Selain itu,Kita harus membantu para lansia penyandang disabilitas untuk berdiri dan berjalan kembali!
Sebagai respons terhadap masalah terbaring di tempat tidur jangka panjang pada penyandang disabilitas, SHENZHEN ZUOWEI TECHNOLOGY CO.,LTD. telah meluncurkan Robot Rehabilitasi Berjalan.

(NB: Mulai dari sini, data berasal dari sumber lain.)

(** * Deep clustering source separation

    A shallow embedding of [nussl/separation/deep_clustering.py] (class
    [DeepClustering]) and the properties of its mask-derivation pipeline.

    Conventions of the embedding.
    - Arrays are numpy's: a shape and a flat, row-major buffer.
    - Array entries are real numbers; the rounding of float32/float64 is not
      modelled.  Where numpy divides by zero it stores nan or inf and goes on;
      the model marks those places instead: a whole-array division by a zero
      scalar ends in the outcome [Undefined], and the row-wise division of the
      soft-mask sharpening yields [None] at the entries of a row whose
      denominator is zero.
    - A Python exception is the outcome [Raise].  Methods run in a state monad
      whose state survives a raise, as mutations do in Python.
    - Collaborators that live outside the file (the audio signal's methods,
      librosa, torch, scikit-learn) are the fields of the class [Externals]. *)

From Stdlib Require Import Reals Lra Lia String Bool Arith ZArith List.
Import ListNotations.
Open Scope R_scope.

(** ** Outcomes and monads *)

Inductive exn : Type :=
| ValueError (msg : string)
| UnboundLocalError (name : string)
| NoModelError (msg : string)
| IndexError (msg : string)
| TypeError (msg : string)
| AttributeError (name : string)
| ExternalError (msg : string).

Inductive result (A : Type) : Type :=
| Ok (a : A)
| Raise (e : exn)
| Undefined.
Arguments Ok {A} a.
Arguments Raise {A} e.
Arguments Undefined {A}.

Definition bind {A B : Type} (c : result A) (k : A -> result B) : result B :=
  match c with
  | Ok a => k a
  | Raise e => Raise e
  | Undefined => Undefined
  end.

Notation "x <- c ;; k" := (bind c (fun x => k))
  (at level 61, c at next level, right associativity).

(** Sequencing over a list, left to right, stopping at the first failure. *)
Fixpoint mapM {A B : Type} (f : A -> result B) (l : list A) : result (list B) :=
  match l with
  | [] => Ok []
  | x :: xs => y <- f x ;; ys <- mapM f xs ;; Ok (y :: ys)
  end.

(** State that outlives an exception. *)
Definition M (S A : Type) : Type := S -> result A * S.

Definition ret {S A : Type} (a : A) : M S A := fun s => (Ok a, s).

Definition sbind {S A B : Type} (c : M S A) (k : A -> M S B) : M S B :=
  fun s =>
    match c s with
    | (Ok a, s') => k a s'
    | (Raise e, s') => (Raise e, s')
    | (Undefined, s') => (Undefined, s')
    end.

Definition lift {S A : Type} (r : result A) : M S A := fun s => (r, s).
Definition get {S : Type} : M S S := fun s => (Ok s, s).
Definition modify {S : Type} (f : S -> S) : M S unit := fun s => (Ok tt, f s).

Notation "x <~ c ;; k" := (sbind c (fun x => k))
  (at level 61, c at next level, right associativity).
Notation "c ;;; k" := (sbind c (fun _ => k))
  (at level 61, right associativity).

(** ** numpy arrays *)

Module np.

Record ndarray (A : Type) : Type := array { shape : list nat; data : list A }.
Arguments array {A} shape data.
Arguments shape {A} n.
Arguments data {A} n.

Definition size (shp : list nat) : nat := fold_right Nat.mul 1%nat shp.

(** The buffer has as many entries as the shape says. *)
Definition wf {A : Type} (a : ndarray A) : Prop :=
  length (data a) = size (shape a).

Definition amap {A B : Type} (f : A -> B) (a : ndarray A) : ndarray B :=
  array (shape a) (map f (data a)).

Definition same_shape (s1 s2 : list nat) : bool :=
  if list_eq_dec Nat.eq_dec s1 s2 then true else false.

(** Elementwise binary operation on two arrays of one shape. *)
Definition elementwise {A B C : Type} (f : A -> B -> C)
    (a : ndarray A) (b : ndarray B) : result (ndarray C) :=
  if same_shape (shape a) (shape b)
  then Ok (array (shape a)
             (map (fun p => f (fst p) (snd p)) (combine (data a) (data b))))
  else Raise (ValueError "operands could not be broadcast together").

(** Reductions over the whole array. *)
Definition min (a : ndarray R) : result R :=
  match data a with
  | [] => Raise (ValueError "zero-size array to reduction operation minimum which has no identity")
  | x :: xs => Ok (fold_right Rmin x xs)
  end.

Definition max (a : ndarray R) : result R :=
  match data a with
  | [] => Raise (ValueError "zero-size array to reduction operation maximum which has no identity")
  | x :: xs => Ok (fold_right Rmax x xs)
  end.

Definition lsum (l : list R) : R := fold_right Rplus 0 l.

Definition sum (a : ndarray R) : R := lsum (data a).

(** [np.mean] of an empty array is nan. *)
Definition mean (a : ndarray R) : result R :=
  match data a with
  | [] => Undefined
  | _ => Ok (sum a / INR (length (data a)))
  end.

Definition std (a : ndarray R) : result R :=
  m <- mean a ;;
  v <- mean (amap (fun x => (x - m) * (x - m)) a) ;;
  Ok (sqrt v).

Definition log10 (x : R) : R := ln x / ln 10.

(** [a / d] for a scalar [d]. *)
Definition div_scalar (a : ndarray R) (d : R) : result (ndarray R) :=
  if Req_dec_T d 0 then Undefined else Ok (amap (fun x => x / d) a).

(** One quotient of a row-wise division. *)
Definition fdiv (x d : R) : option R :=
  if Req_dec_T d 0 then None else Some (x / d).

(** [np.dot] of two matrices. *)
Definition dot (a b : ndarray R) : result (ndarray R) :=
  match shape a, shape b with
  | [n; k], [k'; m] =>
      if Nat.eqb k k'
      then Ok (array [n; m]
                 (flat_map (fun i =>
                    map (fun j =>
                      lsum (map (fun l => nth (i * k + l) (data a) 0
                                           * nth (l * m + j) (data b) 0)
                                (seq 0 k)))
                        (seq 0 m))
                  (seq 0 n)))
      else Raise (ValueError "shapes not aligned")
  | _, _ => Raise (ValueError "shapes not aligned")
  end.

Robot ini dapat mewujudkan fungsi mobilitas bantu cerdas seperti kursi roda cerdas, pelatihan rehabilitasi, dan kendaraan, dan benar-benar dapat membantu pasien dengan masalah mobilitas pada anggota tubuh bagian bawah, serta memecahkan masalah seperti mobilitas dan pelatihan rehabilitasi.
Dengan bantuan Robot Rehabilitasi Berjalan, lansia penyandang disabilitas dapat melakukan latihan berjalan aktif sendiri tanpa bantuan orang lain, mengurangi beban keluarga; alat ini juga dapat memperbaiki komplikasi seperti luka baring dan fungsi kardiopulmoner, mengurangi kejang otot, mencegah atrofi otot, pneumonia hipostatik, mencegah skoliosis dan deformitas tungkai bawah.
Dengan bantuan Robot Rehabilitasi Berjalan, para lansia penyandang disabilitas dapat berdiri kembali dan tidak lagi "terkurung" di tempat tidur untuk mencegah terjadinya penyakit mematikan seperti pneumonia akibat jatuh.